特許庁がスタートアップの知財戦略を後押しする
「第5回IP BASE AWARD」授賞式

 スタートアップが知財に取り組むには、スタートアップだけでなく、コミュニティや弁理士・弁護士などの知財専門家による支援が欠かせない。そこで特許庁はスタートアップ向け知財コミュニティ「IP BASE」を立ち上げてスタートアップ支援への取り組みを強化している。

「特許庁はスタートアップの有する技術・知財を社会実装すること、そのエコシステムの効率的運用に向けた取り組みを行っている。IP BASEもその取り組みの一環で、弁理士や弁護士などの知財専門家やVCなどスタートアップ支援者などからなる知財コミュニティの活動を支援している。

 今年で5回目となるIP BASE AWARDは、『国内スタートアップ知財エコシステムの形成』をテーマとしている。スタートアップやそれらへの支援者の活動・取組を表彰することにより、スタートアップの知財活動・知財支援活動を奨励し、今後成長するスタートアップ、知財専門家の手本となることを狙っている」(関口氏)

早稲田大学発ロボティクススタートアップ
「東京ロボティクス株式会社」がグランプリ受賞

 今回グランプリに輝いた東京ロボティクス株式会社は、力制御可能なロボットアームや双腕ロボットの開発のほか、近年は力制御可能な全身人型ロボットの開発を進めている。また、最先端ロボットに必要な3次元カメラや画像認識、機械学習、遠隔操作などに研究領域を拡大しつつ多くの大企業と共同開発や実証実験を進めている。今回の受賞では知財権の取得やノウハウ管理による開発成果の保護を確実に固めたうえで、契約などビジネスでの活用へと積極的に展開している点、また複数事業での整合的な知財方針の構築およびその実行力が高く評価された。

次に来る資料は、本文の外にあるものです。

(* ===== verification/MemoryFiles.v ===== *)
(** * A file system in memory, and Boost's text functions

    Folders and files by their canonical paths: an instance of [FileSystem] that
    keeps the promises of [LawfulFileSystem], for the examples of the
    development.  The library's text functions are parameters of the definitions as
    well; the functions at the end agree with them on the patterns of the program. *)
From stdpp Require Import gmap.
From S2P Require Import Prelude Monad Character Cstring StdMap Utils Files FilesProperties.

#[local] Arguments u : simpl never.

(** ** Paths *)

(** Paths are strings; an absolute path is appended as Boost does. *)
Definition append_path (p q : list Z) : list Z :=
  match q with
  | c :: _ => if (c =? Character.Slash)%Z then p ++ q else p ++ Character.Slash :: q
  | [] => p ++ [Character.Slash]
  end.

Definition last_name (p : list Z) : list Z :=
  match find_last_of Character.Slash p with
  | Some i => drop (S i) p
  | None => p
  end.

#[export] Instance string_paths : Paths := {|
  path := list Z;
  path_of := λ s, s;
  path_string := λ p, p;
  path_div := append_path;
  path_filename := last_name
|}.

(** Without [.] and [..]. *)
Definition resolve_name (done_ : list (list Z)) (name : list Z) : list (list Z) :=
  if decide (name = [] ∨ name = u ".") then done_
  else if decide (name = u "..") then removelast done_
  else done_ ++ [name].

Definition canonical (p : list Z) : list Z :=
  flat_map (λ name, Character.Slash :: name)
    (fold_left resolve_name (split_string p Character.Slash) []).

(** ** Files *)

(** Nothing is a folder. *)
Abbreviation memory := (gmap (list Z) (option (list Z))).

Definition folder_in (f : memory) (p : list Z) : bool := bool_decide (f !! p = Some None).

Definition file_in (f : memory) (p : list Z) : option (list Z) := mjoin (f !! p).

Definition entries (f : memory) (p : list Z) : list (list Z) :=
  base.filter (λ q, folder_path q = p ∧ q ≠ p) (map_to_list f).*1.

Definition write_in (p content : list Z) (f : memory) : memory :=
  if folder_in f (folder_path p) && negb (folder_in f p) then <[p := Some content]> f else f.

Section operations.
(** Where the program is. *)
Context (program : list Z).

Definition memory_mkdir (p : list Z) : M memory unit := λ f,
  match f !! p with
  | Some (Some _) => Throw filesystem_error f
  | _ => Ok tt (<[p := None]> f)
  end.

Definition memory_create (p : list Z) : M memory bool := λ f,
  if decide (is_Some (f !! p)) then Ok false f else Ok true (<[p := None]> f).

Definition memory_remove_all (p : list Z) : M memory unit := λ f,
  Ok tt (base.filter (λ '(q, _), q ≠ p ∧ ¬ starts_with (p ++ [Character.Slash]) q = true) f).

Definition memory_copy (p q : list Z) : M memory unit := λ f,
  match f !! p with
  | Some (Some content) => Ok tt (write_in q content f)
  | _ => Throw filesystem_error f
  end.

Definition memory_exists_at (p : list Z) : M memory bool :=
  gets (λ f, bool_decide (is_Some (f !! p))).

#[export] Instance memory_files : @FileSystem memory string_paths := {|
  exists_ := memory_exists_at;
  is_directory p := gets (λ f, folder_in f p);
  create_directory := memory_create;
  create_directories := memory_mkdir;
  remove p := modify (delete (M := memory) (p : list Z));
  remove_all := memory_remove_all;
  copy_file := memory_copy;
  directory_entries p := gets (λ f, entries f p);
  weakly_canonical p := mret (canonical p);
  program_location := mret program;
  stream_content p := gets (λ f, file_in f p);
  stream_write p content := modify (write_in p content);
  glob_names pattern := gets (λ f, map last_name (entries f (folder_path pattern)));
  popen command := mret (Some (u "differs"))
|}.

Lemma find_last_of_none c s : c ∉ s → find_last_of c s = None.
Proof.
  induction s as [|x s IH]; [done|]. rewrite elem_of_cons. intros Hc. simpl.
  rewrite IH, (proj2 (Z.eqb_neq x c)); [done|intros ->; tauto|tauto].
Qed.

Lemma find_last_of_app c s t : c ∉ t → find_last_of c (s ++ c :: t) = Some (length s).
Proof.
  intros Ht. induction s as [|x s IH]; simpl; [by rewrite find_last_of_none, Z.eqb_refl|by rewrite IH].
Qed.

Lemma append_plain d n : plain_name n → append_path d n = d ++ Character.Slash :: n.
Proof.
  intros (Hn & _ & _ & Hs). destruct n as [|c n]; [done|]. simpl.
  rewrite (proj2 (Z.eqb_neq c Character.Slash)); [done|intros ->; apply Hs; by left].
Qed.

Lemma folder_path_plain d n : plain_name n → folder_path (append_path d n) = d.
Proof.
  intros Hn. rewrite append_plain by done. unfold folder_path.
  rewrite find_last_of_app by apply Hn. by rewrite take_app_length.
Qed.

Lemma append_plain_ne d n : plain_name n → append_path d n ≠ d.
Proof.
  intros Hn E. rewrite append_plain in E by done. apply (f_equal length) in E.
  rewrite length_app in E. simpl in E. lia.
Qed.

Lemma memory_exists (x : option (option (list Z))) :
  bool_decide (is_Some x) =
    bool_decide (x = Some None) || match mjoin x with Some _ => true | None => false end.
Proof. by destruct x as [[content|]|]. Qed.

Lemma memory_writes (f : memory) (d n content : list Z) :
  folder_in f d = true → plain_name n → folder_in f (append_path d n) = false →
  ∃ f', modify (write_in (append_path d n) content) f = Ok tt f' ∧
    file_in f' (append_path d n) = Some content ∧
    (∀ q, q ≠ append_path d n → file_in f' q = file_in f q) ∧
    (∀ q, folder_in f' q = folder_in f q).
Proof.
  intros Hd Hn Hno. exists (<[append_path d n := Some content]> f).
  unfold modify, write_in. rewrite folder_path_plain, Hd, Hno by done. split; [done|].
  unfold file_in. split; [by rewrite lookup_insert_eq|].
  split; [intros q Hq; by rewrite lookup_insert_ne|].
  intros q. unfold folder_in in *. destruct (decide (q = append_path d n)) as [->|Hq];
    [by rewrite lookup_insert_eq, Hno|by rewrite lookup_insert_ne].
Qed.

Lemma memory_removes (f : memory) (p : list Z) :
  file_in f p ≠ None →
  ∃ f', modify (delete p) f = Ok tt f' ∧ file_in f' p = None ∧
    (∀ q, q ≠ p → file_in f' q = file_in f q) ∧ (∀ q, folder_in f' q = folder_in f q).
Proof.
  unfold file_in. intros Hp. exists (delete p f). split; [done|].
  split; [by rewrite lookup_delete_eq|]. split; [intros q Hq; by rewrite lookup_delete_ne|].
  intros q. unfold folder_in. destruct (decide (q = p)) as [->|Hq]; [|by rewrite lookup_delete_ne].
  rewrite lookup_delete_eq. symmetry. apply bool_decide_false. intros E. by rewrite E in Hp.
Qed.

Definition memory_creatable (f : memory) (d : list Z) : Prop :=
  ∀ content, f !! d ≠ Some (Some content).

Lemma memory_creates (f : memory) (d : list Z) :
  memory_creatable f d →
  ∃ f', memory_mkdir d f = Ok tt f' ∧ folder_in f' d = true ∧
    (∀ q, file_in f' q = file_in f q) ∧ (∀ q, folder_in f q = true → folder_in f' q = true) ∧
    (∀ n, plain_name n → folder_in f' (append_path d n) = folder_in f (append_path d n)).
Proof.
  intros Hd. exists (<[d := None]> f). unfold memory_mkdir, folder_in, file_in.
  assert (Hfile : mjoin (f !! d) = None)
    by (destruct (f !! d) as [[content|]|] eqn:E; [by destruct (Hd content)|done..]).
  split; [by destruct (f !! d) as [[content|]|] eqn:E; [destruct (Hd content)|..]|].
  split; [by rewrite lookup_insert_eq|]. split; [|split].
  - intros q. destruct (decide (q = d)) as [->|Hq]; [by rewrite lookup_insert_eq, Hfile|by rewrite lookup_insert_ne].
  - intros q. destruct (decide (q = d)) as [->|Hq]; [by rewrite lookup_insert_eq|by rewrite lookup_insert_ne].
  - intros n Hn. rewrite lookup_insert_ne; [done|]. intros E. by apply (append_plain_ne d n Hn).
Qed.

Lemma memory_file_no_folder (f : memory) (p : list Z) : file_in f p ≠ None → folder_in f p = false.
Proof.
  unfold file_in, folder_in. intros Hp. apply bool_decide_false. intros E. by rewrite E in Hp.
Qed.

#[export] Instance memory_lawful : @LawfulFileSystem memory string_paths memory_files.
Proof.
  refine {| file_at := file_in; folder_at := folder_in; creatable := memory_creatable |}.
  - exact memory_file_no_folder.
  - intros f p. simpl. unfold memory_exists_at, gets. f_equal. apply memory_exists.
  - done.
  - exact memory_writes.
  - exact memory_removes.
  - exact memory_creates.
Defined.
End operations.

(** ** Boost's text functions, where the examples use them *)

(** The parts of a text between the places of a pattern that is not empty. *)
Fixpoint split_text (fuel : nat) (s pattern : list Z) : list (list Z) :=
  match fuel with
  | O => [s]
  | S fuel' =>
      match search pattern s with
      | Some i => take i s :: split_text fuel' (drop (i + length pattern) s) pattern
      | None => [s]
      end
  end.

Definition split_all (s pattern : list Z) : list (list Z) := split_text (length s) s pattern.

Definition replace_copy (s pattern replacement : list Z) : list Z :=
  join_vector (split_all s pattern) replacement.

(** The regular expressions of the program, with a name in braces or a literal. *)
Definition literal_of (pattern : list Z) : list Z := base.filter (λ c, c ≠ Character.Backslash) pattern.

Definition replace_literal (s pattern replacement : list Z) : list Z :=
  replace_copy s (literal_of pattern) replacement.

Definition has_braces (s pattern : list Z) : bool :=
  bool_decide (Character.OpenBrace ∈ s) && bool_decide (Character.CloseBrace ∈ s).

(** *** The patterns of the generator of the diagnostics *)

(** A run of characters of [f] becomes one [by_]. *)
Fixpoint collapse (f : Z → bool) (by_ : Z) (inside : bool) (s : list Z) : list Z :=
  match s with
  | [] => []
  | c :: s' =>
      if f c then if inside then collapse f by_ true s' else by_ :: collapse f by_ true s'
      else c :: collapse f by_ false s'
  end.

Fixpoint drop_while (f : Z → bool) (s : list Z) : list Z :=
  match s with
  | c :: s' => if f c then drop_while f s' else s
  | [] => []
  end.

(** [{(\d+)}] is replaced by the digits. *)
Fixpoint unbrace (fuel : nat) (s : list Z) : list Z :=
  match fuel, s with
  | S fuel', c :: s' =>
      let digits := take_while isdigit s' in
      if ((c =? Character.OpenBrace)%Z && negb (bool_decide (digits = []))
          && bool_decide (s' !! length digits = Some Character.CloseBrace))%bool
      then digits ++ unbrace fuel' (drop (S (length digits)) s')
      else c :: unbrace fuel' s'
  | _, _ => s
  end.

(** The rest of a line from [//] on is dropped. *)
Fixpoint without_comments (fuel : nat) (s : list Z) : list Z :=
  match fuel, s with
  | S fuel', c :: s' =>
      if starts_with (u "//") s then
        without_comments fuel' (drop_while (λ c, negb (c =? Character.NewLine)%Z) s)
      else c :: without_comments fuel' s'
  | _, _ => s
  end.

Definition underscore (c : Z) : bool := (c =? Character.Underscore)%Z.

Definition strip (f : Z → bool) (s : list Z) : list Z :=
  rev (drop_while f (rev (drop_while f s))).

Definition removed_characters : list Z := u "'|?:,.()" ++ [Character.DoubleQuote].

Definition regex_replace_bytes (s pattern format : list Z) : list Z :=
  if decide (pattern = u "\s+") then collapse isspace Character.Underscore false s
  else if decide (pattern = u "_+") then collapse underscore Character.Underscore false s
  else if decide (pattern = u "^_+|_+$") then strip underscore s
  else if decide (pattern = u "{(\d+)}") then unbrace (length s) s
  else if starts_with (u "['|") pattern then base.filter (λ c, c ∉ removed_characters) s
  else if starts_with (u "//") pattern then without_comments (length s) s
  else if starts_with (u "{{") pattern then replace_copy s pattern format
  else flat_map (λ c, if (c =? Character.DoubleQuote)%Z
    then [Character.Backslash; Character.DoubleQuote] else [c]) s.

(** The strings of a JSON text without escape sequences, in their order: the keys of
    an object of empty objects. *)
Definition json_object_keys (json : list Z) : list (list Z) :=
  let parts := split_string json Character.DoubleQuote in
  let strings := omap (λ '(i, part), if Nat.odd i then Some part else None) (imap pair parts) in
  keys (fold_left (λ m k, emplace k tt m) strings []).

「起業の1年くらい前に個人が知財で大企業と対峙するといった書籍を読み、特許に対する感度が上がってきた。起業の際も最初から知財に力を入れていこうと思い、(スタートアップ支援者部門奨励賞を受賞した)飯塚氏と二人三脚でやってきた。飯塚氏を始めとする知財専門家の支援があればこそここに立てている」(坂本氏)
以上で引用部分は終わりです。